Orange County School Board members delayed voting on a proposal Monday that would have required schools to disclose to parents their students’ “self-identification,” a policy LGBTQ advocates worried could be harmful for students.
The self-identification provision was part of a resolution that also would have required that parents be notified whenever instructional materials include sexually explicit content.
The resolution was proposed by board member Chelsea Quintern in compliance with a new state law requiring school systems to notify parents of these materials and offer alternative, non-explicit materials if requested. The law does not require schools to inform parents about students’ sexual orientation or gender identity.
Under the law, the Virginia Department of Education is supposed to publish guidelines for the handling of sexually explicit material — including a recommended process for notifying parents — by the end of July. Virginia school districts must adopt versions of the guidelines by Jan. 1.
The Orange County board voted to delay a decision on the resolution until the model guidelines are released by the state Education Department.
The proposals were met with pushback from a majority of people in the packed audience at Monday’s board meeting. One of the attendees held up a sign that read “It’s OK to say gay!” — an allusion to a bill signed by Florida Gov. Ron DeSantis (R) that regulates lessons about sexual orientation and gender identity. Some critics of the Orange County resolutions said the proposals were attempts to copy the Florida bill.
Quintern defended her support for the resolutions Monday. Prohibiting teaching of critical race theory — a decades-old academic framework that examines how policies and the law perpetuate systemic racism — would prevent further division of students by race or ethnicity, she said, adding that the policies she proposed would better protect LGBTQ students.
“This resolution would allow schools, parents and students to bridge the resources needed to assist the children in an equitable manner,” Quintern said. “Under this resolution, these students could be better protected against discrimination, as the families would be more engaged with the upbringing of their child.”

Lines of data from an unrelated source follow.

Lemma check_all evs : forall fds w, epoll_inv w -> NoDup fds -> Forall2 (pending w) fds evs ->
  wp (iterM epoll.check_one evs) w (fun w' _ => epoll_inv w'
    /\ exists l, rd_fd <$> l = fds /\ serves epoll_lost l w w').
Proof.
  induction evs as [|[e id] evs IH]; intros fds w HI Hnd HF.
  - apply Forall2_nil_inv_r in HF as ->. split; [done|]. exists []. split; [done | constructor].
  - apply Forall2_cons_inv_r in HF as (fd & fds' & (Hm & Hr & He & Hp & Hb) & HF & ->).
    apply NoDup_cons in Hnd as [Hfd Hnd]. cbn [iterM]. rewrite wp_bind.
    eapply wp_mono; [by apply (check_one_law w e id fd)|]. intros w1 [] (HI1 & HM & f & ec & HS).
    eapply wp_mono; [apply (IH fds' w1 HI1 Hnd)|].
    { eapply Forall2_impl_in; [exact HF|]. intros fd' ev Hin (Hm' & Hr' & Hrest).
      assert (Hne : fd' <> fd) by (intros ->; done). split; [by rewrite HM|]. split; [|done].
      intros d Hd. rewrite (sv_others _ _ _ _ HS) by done. auto. }
    intros w2 [] (HI2 & l & <- & HL). split; [done|]. exists (mk_ready fd f ec :: l).
    split; [done|]. by econstructor.
Qed.

Lemma epoll_check_law w : epoll_inv w ->
  wp epoll.check_ioe w (fun w' _ => epoll_inv w' /\ exists l w1,
    watching w1 ≡ watching w /\ scheduled w1 = scheduled w /\ NoDup (rd_fd <$> l) /\ serves epoll_lost l w1 w').
Proof.
  intros HI. unfold epoll.check_ioe. rewrite wp_bind, wp_gets, wp_bind, wp_assert. split; [apply Z.ltb_lt, HI|].
  rewrite wp_bind, wp_out.
  pose proof (epoll_wait_law (kern (oenv w)) (m_handle w) WAWO_EPOLL_PER_HANDLE_SIZE (ei_open w HI)) as HL.
  destruct (epoll_wait _ _ _) as [k' [[rt errno] evs]]. destruct HL as (Ho & Hu & Hs & fds & Hnd & HF). cbn beta iota.
  pose proof (with_kern_inv k' w HI Ho Hu Hs) as HI'. destruct (rt =? -1).
  - rewrite wp_ret. split; [done|]. exists [], (with_kern k' w). split; [done|]. split; [done|].
    split; [constructor | constructor].
  - eapply wp_mono; [apply (check_all evs fds (with_kern k' w)); try done|].
    + eapply Forall2_impl; [exact HF|]. intros fd [e id] (m & Hm & Hrep & Hrange & Hpri). cbn [fst snd] in *.
      destruct (ei_kernel w HI fd m id Hm) as (Hid & Hall & Hbits). destruct (reported_bits m e Hrep Hall) as [Hd Hb].
      split; [done|]. split; [|split; [done|]; split; [|done]; by apply Hpri, HI]. intros d Hfd. by apply Hbits, Hd.
    + intros w' [] (HI2 & l & <- & HS). split; [done|]. by exists l, (with_kern k' w).
Qed.

(** A new observer: it keeps the invariant from the start. *)
Lemma epoll_init_law w : ctxs_ok T_EPOLL w -> m_ctxs w = ∅ -> ~ urgent (kern (oenv w)) ->
  match epoll.init w with Ok (w', _) => epoll_inv w' | Fault f => f = Thrown end.
Proof.
  intros HC HM Hu. unfold epoll.init, out_env, zoom, sys, modify, conditionM, lift, mbind, M_bind. cbn beta iota.
  pose proof (epoll_create_law (kern (oenv w)) WAWO_EPOLL_CREATE_HINT_SIZE eq_refl) as HL.
  destruct (epoll_create _ _) as [k' [rt errno]]. destruct HL as (Hu' & [->|(Hr & Ho & Hi)]); [done|].
  cbn beta iota. unfold condition_check. rewrite (proj2 (Z.eqb_neq rt (-1))) by lia. cbn [negb].
  constructor; [by destruct HC|done|done| |].
  - intros U. by apply Hu, Hu'.
  - intros fd m ptr E. unfold kmap in E. cbn in E. by rewrite Hi, lookup_empty in E.
Qed.

(** Watching another direction asks the kernel for that direction only. *)
Lemma second_watch_mask w fd d e id : epoll_inv w -> 0 < fd -> watching w fd d = None -> m_ctxs w !! fd = Some id ->
  wp (epoll.watch (flag_of d (e_inf e)) fd (Some (e_cookie e)) (Some (e_fn e)) (Some (e_err e))) w
    (fun w' _ => watching w' ≡ watching w
      \/ forall m ptr, kmap w' !! fd = Some (m, ptr) -> m = epoll.interest (flag_of d (e_inf e))).
Proof.
  intros HI Hfd HN E. pose proof (ei_ctxs w HI) as HC. unfold epoll.watch.
  rewrite wp_bind, wp_assert. split; [lia|]. rewrite wp_bind, wp_assert. split; [by destruct d, (e_inf e)|].
  unfold find_ctx. rewrite wp_bind, wp_gets, wp_bind, E, wp_ret, wp_bind, wp_gets, wp_bind, wp_assert.
  split; [apply Z.ltb_lt, HI|]. rewrite wp_bind, wp_out.
  pose proof (epoll_ctl_law (kern (oenv w)) (m_handle w) EPOLL_CTL_MOD fd
    (epoll.interest (flag_of d (e_inf e)), id) (ei_open w HI)) as HL.
  destruct (epoll_ctl _ _ _ _ _) as [k' [rt errno]]. destruct HL as (Ho & Hu & [(-> & Hr & Hs) | (-> & Hs & _)]);
    cbn beta iota; [change (0 =? -1) with false | change (-1 =? -1) with true]; cbn iota.
  - destruct (cx_at _ w HC _ _ E) as (c & Ec & Hok & Hf & Hp & _ & _).
    rewrite (watching_at w fd id c) in HN by done.
    rewrite wp_bind. eapply wp_deref; [exact Ec|]. rewrite wp_bind, wp_assert.
    split; [apply negb_false_iff; by apply unwatched_bits|]. rewrite wp_bind.
    eapply wp_update_watch; [exact Ec | done..|]. rewrite bool_decide_false by done. cbn [when]. rewrite wp_ret.
    right. intros m ptr Em. pose proof (lookup_weaken _ _ _ _ Em Hs) as E'. rewrite lookup_insert_eq in E'. congruence.
  - unfold post. rewrite wp_modify. by left.
Qed.

#[export] Instance epoll_watch_laws : watch_laws T_EPOLL epoll.ops.
Proof.
  refine (Build_watch_laws T_EPOLL epoll.ops epoll_inv epoll_lost ei_ctxs epoll_watch_law _).
  intros w fd d HI Hfd. eapply wp_mono; [by apply epoll_unwatch_spec|].
  intros w' [] [HI' HU]. split; [done|]. split; apply HU.
Defined.
#[export] Instance epoll_check_laws : check_laws T_EPOLL epoll.ops.
Proof. constructor. exact epoll_check_law. Defined.
End epoll_proofs.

Quintern was heckled multiple times during her comments ahead of the board’s vote. At one point, school board Chair Sherrie Page called for order and told audience members they would be escorted out if there were further outbursts.
Several students and parents spoke in opposition of the two resolutions during a public comment session that lasted nearly two hours. They pointed to statistics that LGBTQ youths are at higher risk of mental health challenges and of suicide and argued that the problem would worsen if Quintern’s proposed self-identification policy were approved.
“Even if you pass this resolution, we will continue to talk about sexuality,” said Juliet Daniel, a bisexual senior at Orange County High School. “We will continue to fight for the use of correct pronouns for every student.”
They also argued that the resolution that would ban teaching critical race theory was unfounded, saying the school system doesn’t have any curriculums incorporating it to begin with.
A few audience members spoke in favor of the proposals’ passage. One speaker cited Romans 12:2 from the Bible and asked the board “not to heed to the patterns of the world.” He compared teachers who conversed with students about their gender identity or sexual orientation with groomers, whether it was “grooming them to be social justice warriors or grooming them to be confused about their gender.” He told the board that teachers should be focused instead on subjects like civics, math or English.
All five members of the board voted to delay a decision on the sexually explicit content resolution. Page and Michael Jones voted against the resolution banning critical race theory.
Hannah Natanson contributed to this report.